Diyelim ki öyle bir ses duydunuz ki bunu megafonlarla veya başka teknolojik aletlerle yapmak mümkün olmasın. Yani duyduğunuz sesin kesinlikle bir insana ait olmadığını anladınız ve gelen seste hz.mehdi'nin zuhuru haber veriliyor ve ona biat etmeniz gerektiği söyleniyor.
hıristiyan veya yahudi olsam inanırdım.
dinim islam olduğu için böyle zırvalara inanmam.
dikkat ediniz ben kibarlık yapıp zırva diyorum. aslında kur'an buna kafirlik der, buna inananlara (kur'an da olmayan ama allah'ın emri, dinin gereği gibi allah adına hüküm koyanlara) kitap yüklü eşekler der.
öyle ya...
eğer islam da varsa kur'an da yazması lazım.
yok, allah kur'an-ı kerim'i eksik indirmiş, islam dini yarım kalmış da siz (insanlar) tamamlıyor ise onu bilmem...
yeni dininiz hayırlı olsun.
hz mehdi'yi bilmiyorum da kuran'ın nidasını duymalıyız ve tabi inanmalıyız-iman etmeliyiz. buna zorunluyuz. kimler bu imana zorunlu peki. fiziksel olarak yok oluşun sonrasındaki sonsuz hayatı düşünenler, hazırlık yapanlar, kaygılananlar. an'dan hesaba çekileceğiz. bunu bir düşünelim bence.
Hz Mehdi'nin olağanüstü şekilde gökten zembille ineceğini düşünüyor milyonlarca insan.
E adama sorarlar olağanüstü şekilde gelse zaten dünyada iman etmeyen kalırmıydı.
Hz. Mehdi batıdan doğup (bulgaristan) doğuda (istanbulda) vefat edeli 61 yıl oluyor.

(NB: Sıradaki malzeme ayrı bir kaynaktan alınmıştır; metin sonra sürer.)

(* ===== verification/VfsLinks.v ===== *)
(** * mcr-vfs: the cache is transparent

    Reads, attributes and listings of the file system return what the descriptor table
    reads from the tree without a cache, and change nothing but the cache and the offset. *)

From S2P Require Import Prelude SysAbi Bytes VfsTypes VfsPath VfsFd VfsCache VfsSystem VfsTree VfsResolve VfsFdOps VfsFdWf VfsOk.
From stdpp Require Import base gmap list strings sorting.
From Stdlib Require Import ZArith Lia.
Open Scope Z_scope.

Section reads.
Context `{HostFs} (o : Others).

(** A step that leaves another cache, still right. *)
Definition recached {A} (v : Vfs) (r : outcome A VfsError * FdWorld) (x : outcome A VfsError * Vfs) : Prop :=
  ∃ c, cache_ok (v_tree v) c ∧ x = (r.1, set_cache c (set_fds r.2 v)).

Lemma recached_ok {A} v (r : outcome A VfsError * FdWorld) x :
  vfs_ok o v → fd_wf o r.2 → recached v r x → vfs_ok o x.2.
Proof. intros [H1 H2 H3] Hw (c & Hc & ->). by split. Qed.

Lemma on_fds_get fd v :
  on_fds (get fd) v = (match ft_entries (fw_table (v_fds v)) !! fd with Some e => Ok e | None => Err BadFd end, v).
Proof. unfold on_fds. by rewrite get_eq, set_fds_id. Qed.

Lemma on_fds_description e d v :
  h_descriptions (fw_heap (v_fds v)) !! en_description e = Some d → on_fds (description e) v = (Ok d, v).
Proof. intros Hd. unfold on_fds, description, bind, gets, lift, id. rewrite Hd. simpl. by rewrite set_fds_id. Qed.

(** Opening a file and using its handle is the same as using a cached handle. *)
Lemma read_regular_handle node ps offset len :
  (∀ p, pn_deferred_host_path node = Some p → open_host_read_handle p = Ok tt) →
  read_regular_node_at node ps offset len true = read_regular_node_at node ps offset len false.
Proof.
  intros Ho. unfold read_regular_node_at, read_host_path_at.
  destruct (pn_deferred_host_path node) as [p|]; [|done]. by rewrite (Ho p eq_refl).
Qed.

Lemma read_regular_inode_eq inode offset len v :
  vfs_ok o v →
  recached v
    ((let? node := ok_or (lookup_inode (v_tree v) inode) NoEntry in
      if is_directory_attr (pn_attr node) then Err IsDirectory else
      read_regular_node_at node (v_proc_self v) offset len false), v_fds v)
    (read_regular_inode_at inode offset len v).
Proof.
  intros Hv. unfold read_regular_inode_at, lookup_inode. unfold bind at 1, gets, id. unfold bind at 1, lift at 1.
  destruct (tr_inodes (v_tree v) !! inode) as [n|] eqn:En; simpl;
    [|exists (v_cache v); simpl; rewrite set_fds_id, set_cache_id; split; [apply Hv|done]].
  destruct (is_directory_attr (pn_attr n)); [exists (v_cache v); simpl; rewrite set_fds_id, set_cache_id; split; [apply Hv|done]|].
  destruct (pn_deferred_host_path n) as [p|] eqn:Ed.
  - assert (Hk : pn_kind n = NFile) by (apply (tw_node _ (vo_tree _ _ Hv) _ _ En); by rewrite Ed). destruct (host_handle_eq o inode p v Hv) as (c & Hc & Hok). exists c. split; [done|].
    unfold bind. rewrite Hc. simpl. rewrite set_fds_id.
    destruct (open_host_read_handle p) as [[]|e|] eqn:Eo; simpl; unfold ret, lift.
    + rewrite read_regular_handle; [done|]. intros p' Hp'. congruence.
    + by unfold read_regular_node_at, read_host_path_at; rewrite Hk, Ed, Eo.
    + by unfold read_regular_node_at, read_host_path_at; rewrite Hk, Ed, Eo.
  - exists (v_cache v). split; [apply Hv|]. simpl. rewrite set_fds_id, set_cache_id. unfold bind, ret, lift.
    rewrite read_regular_handle; [done|congruence].
Qed.

(** A recached step that goes on with a step of the same kind. *)
Lemma recached_same {A} v (r : outcome A VfsError) x :
  recached v (r, v_fds v) x ↔ ∃ c, cache_ok (v_tree v) c ∧ x = (r, set_cache c v).
Proof. unfold recached. simpl. by rewrite set_fds_id. Qed.

Lemma recached_pure {A} v (r : outcome A VfsError) : vfs_ok o v → recached v (r, v_fds v) (r, v).
Proof. intros Hv. apply recached_same. exists (v_cache v). split; [apply Hv|by rewrite set_cache_id]. Qed.

Lemma small_read_eq fd e d offset len v :
  vfs_ok o v → ft_entries (fw_table (v_fds v)) !! fd = Some e →
  h_descriptions (fw_heap (v_fds v)) !! en_description e = Some d → can_read (fd_flags d) = true → 0 < len →
  (∃ n c, fr_kind (en_file e) = KRegular ∧ tr_inodes (v_tree v) !! inode_id_of e = Some n ∧
     pn_kind n = NFile ∧ pn_deferred_host_path n = None ∧ cache_ok (v_tree v) c ∧
     cached_small_read_for_entry e offset len v = (Ok (Some (read_memory_at (pn_data n) offset len)), set_cache c v)) ∨
  (fr_kind (en_file e) = KRegular ∧ tr_inodes (v_tree v) !! inode_id_of e = None ∧
     cached_small_read_for_entry e offset len v = (Err NoEntry, v)) ∨
  cached_small_read_for_entry e offset len v = (Ok None, v).
Proof.
  intros Hv He Hd Hr Hl.
  assert (E : cached_small_read_for_entry e offset len v =
    match fr_kind (en_file e) with
    | KRegular =>
        match tr_inodes (v_tree v) !! inode_id_of e with
        | None => (Err NoEntry, v)
        | Some n =>
            if negb (is_file_kind (pn_kind n)) then (Ok None, v) else
            if bool_decide (is_Some (pn_deferred_host_path n)) then (Ok None, v) else
            if SMALL_READ_CACHE_LIMIT <? zlen (pn_data n) then (Ok None, v) else
            (let* data := cached_small_read_data (inode_id_of e) (pn_data n) in
             ret (Some (read_memory_at data offset len))) v
        end
    | _ => (Ok None, v)
    end).
  { unfold cached_small_read_for_entry. unfold bind at 1. rewrite (on_fds_description e d v Hd), Hr. simpl.
    destruct (fr_kind (en_file e)); try done. destruct (Z.eqb_spec len 0) as [|Hne]; [lia|].
    unfold bind at 1, gets, id, lookup_inode. unfold bind at 1, lift.
    destruct (tr_inodes (v_tree v) !! inode_id_of e); [|done]. simpl. by repeat (case_match; try done). }
  rewrite E. clear E. destruct (fr_kind (en_file e)); try (right; by right).
  destruct (tr_inodes (v_tree v) !! inode_id_of e) as [n|] eqn:En; [|right; by left].
  destruct (pn_kind n) eqn:Ek; simpl; try (right; by right).
  destruct (pn_deferred_host_path n) eqn:Edf; simpl; [right; by right|].
  destruct (SMALL_READ_CACHE_LIMIT <? zlen (pn_data n)); [right; by right|].
  destruct (cached_small_read_eq o _ _ _ Hv En Edf) as (c & Hc & Hok). left. exists n, c.
  split_and!; try done. unfold bind. by rewrite Hc.
Qed.

Lemma small_read_bad_mode e d offset len v :
  h_descriptions (fw_heap (v_fds v)) !! en_description e = Some d → can_read (fd_flags d) = false →
  cached_small_read_for_entry e offset len v = (Err BadFd, v).
Proof.
  intros Hd Hr. unfold cached_small_read_for_entry, bind at 1. by rewrite (on_fds_description e d v Hd), Hr.
Qed.

Lemma regular_request_eq fd e d v :
  ft_entries (fw_table (v_fds v)) !! fd = Some e →
  h_descriptions (fw_heap (v_fds v)) !! en_description e = Some d → can_read (fd_flags d) = true →
  on_fds (regular_read_request fd) v =
  (Ok (match fr_kind (en_file e) with KRegular | KSymlink => Some (inode_id_of e, fd_offset d) | _ => None end), v).
Proof.
  intros He Hd Hr. unfold on_fds, regular_read_request, bind, description, gets, lift, ret, id.
  rewrite get_eq, He. simpl. rewrite Hd. simpl. rewrite Hr. simpl.
  destruct (fr_kind (en_file e)); by rewrite set_fds_id.
Qed.

Lemma file_not_dir v i n : vfs_ok o v → tr_inodes (v_tree v) !! i = Some n → pn_kind n = NFile → is_directory_attr (pn_attr n) = false.
Proof. intros Hv Hn Hk. rewrite (nw_dir _ _ _ (tw_node _ (vo_tree _ _ Hv) _ _ Hn)). unfold is_directory. by rewrite Hk. Qed.

Lemma fd_pread_open fd e d offset len v :
  ft_entries (fw_table (v_fds v)) !! fd = Some e →
  h_descriptions (fw_heap (v_fds v)) !! en_description e = Some d → can_read (fd_flags d) = true →
  fr_kind (en_file e) = KRegular ∨ fr_kind (en_file e) = KSymlink →
  fd_pread (v_tree v) (v_proc_self v) fd offset len (v_fds v) =
  ((let? node := ok_or (lookup_inode (v_tree v) (inode_id_of e)) NoEntry in
    if is_directory_attr (pn_attr node) then Err IsDirectory else
    read_regular_node_at node (v_proc_self v) offset len false), v_fds v).
Proof.
  intros He Hd Hr Hk. unfold fd_pread, bind, description, gets, lift, throw, id. rewrite get_eq, He. simpl. rewrite Hd. simpl. rewrite Hr. simpl.
  destruct Hk as [-> | ->]; unfold inode_id_of; destruct (lookup_inode _ _) as [n|]; simpl; try done;
    by destruct (is_directory_attr (pn_attr n)).
Qed.

Lemma pread_recached fd offset len v :
  vfs_ok o v → 0 < len →
  recached v (fd_pread (v_tree v) (v_proc_self v) fd offset len (v_fds v)) (pread fd offset len v).
Proof.
  intros Hv Hl. unfold pread, cached_small_read_at. unfold bind at 1 2. rewrite on_fds_get.
  destruct (ft_entries (fw_table (v_fds v)) !! fd) as [e|] eqn:He.
  2: { unfold fd_pread, bind at 1. rewrite get_eq, He. by apply recached_pure. }
  destruct (fw_desc _ _ (vo_fds _ _ Hv) _ _ He) as [d Hd].
  destruct (can_read (fd_flags d)) eqn:Hr.
  2: { rewrite (small_read_bad_mode e d) by done. unfold fd_pread, bind, description, gets, lift, throw, id.
       rewrite get_eq, He. simpl. rewrite Hd. simpl. rewrite Hr. simpl. by apply recached_pure. }
  destruct (small_read_eq fd e d offset len v Hv He Hd Hr Hl) as [(n & c & Hk & Hn & Hnk & Hdf & Hc & ->)|[(Hk & Hn & ->)| ->]].
  - rewrite (fd_pread_open fd e d) by auto. unfold lookup_inode. rewrite Hn. simpl.
    rewrite (file_not_dir v _ n) by done. unfold read_regular_node_at. rewrite Hnk, Hdf.
    apply recached_same. by exists c.
  - rewrite (fd_pread_open fd e d) by auto. unfold lookup_inode. rewrite Hn. by apply recached_pure.
  - unfold bind at 1. rewrite (regular_request_eq fd e d) by done.
    assert (Hreg : fr_kind (en_file e) = KRegular ∨ fr_kind (en_file e) = KSymlink →
      recached v (fd_pread (v_tree v) (v_proc_self v) fd offset len (v_fds v)) (read_regular_inode_at (inode_id_of e) offset len v)).
    { intros Hk. rewrite (fd_pread_open fd e d) by done. by apply read_regular_inode_eq. }
    assert (Hoth : recached v (fd_pread (v_tree v) (v_proc_self v) fd offset len (v_fds v))
              (on_fds (fd_pread (v_tree v) (v_proc_self v) fd offset len) v)).
    { exists (v_cache v). split; [apply Hv|]. unfold on_fds.
      destruct (fd_pread _ _ _ _ _ (v_fds v)) as [r w]. by destruct v. }
    destruct (fr_kind (en_file e)); auto.
Qed.

(** *** Reading at the offset *)
Lemma read_memory_at_len data offset len : 0 ≤ len → zlen (read_memory_at data offset len) ≤ len.
Proof. intros. unfold read_memory_at, zlen. rewrite length_take. lia. Qed.

Lemma read_host_file_at_len p offset len bytes : 0 ≤ len → read_host_file_at p offset len = Ok bytes → zlen bytes ≤ len.
Proof.
  intros Hl. unfold read_host_file_at. destruct (Z.eqb_spec len 0); [intros [= <-]; unfold zlen; simpl; lia|].
  destruct (host_read_at p offset len); [|done..]. simpl. intros [= <-]. unfold zlen. rewrite length_take. lia.
Qed.

Lemma read_regular_len node ps offset len b bytes :
  0 ≤ len → read_regular_node_at node ps offset len b = Ok bytes → zlen bytes ≤ len.
Proof.
  intros Hl. unfold read_regular_node_at, read_host_path_at.
  assert (Hdef : match pn_deferred_host_path node with
      | Some path => if b then read_host_file_at path offset len
                     else let? _ := open_host_read_handle path in read_host_file_at path offset len
      | None => Ok (read_memory_at (pn_data node) offset len) end = Ok bytes → zlen bytes ≤ len).
  { destruct (pn_deferred_host_path node) as [p|]; [|intros [= <-]; by apply read_memory_at_len].
    destruct b; [by apply read_host_file_at_len|]. destruct (open_host_read_handle p); [|done..]. by apply read_host_file_at_len. }
  destruct (pn_kind node) as [| | |[]|]; try done; intros [= <-]; by apply read_memory_at_len.
Qed.

Definition advanced (e : FdEntry) (d : FdDescription) (count : Z) (w : FdWorld) : FdWorld :=
  put_desc (en_description e) (set_offset (fd_offset d + count) d) w.

Lemma advance_eq e d count v :
  h_descriptions (fw_heap (v_fds v)) !! en_description e = Some d → fd_offset d + count < 2 ^ 64 →
  on_fds (advance e (fd_offset d) count) v = (Ok tt, set_fds (advanced e d count (v_fds v)) v).
Proof.
  intros Hd Hc. unfold on_fds, advance, bind, description, gets, lift, id. rewrite checked_add64_fit by done. simpl.
  rewrite Hd. done.
Qed.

buradaki şahıs bir akıl hastası değil, görme bozukluğu da yok. fakat nadir rastlanan öyle bir nörolojik bozukluğu var ki gördüğü şeylerle aklındaki kavramları doğru örtüştüremiyor. kaşığı çatal olarak algılayıp, ete batırmaya çalışıyor, muayenehaneden çıkarken, karısını askı, karısının kafasını ise askıda bıraktığı şapkası olarak görüp, kadının kafasını çekiştirebiliyor.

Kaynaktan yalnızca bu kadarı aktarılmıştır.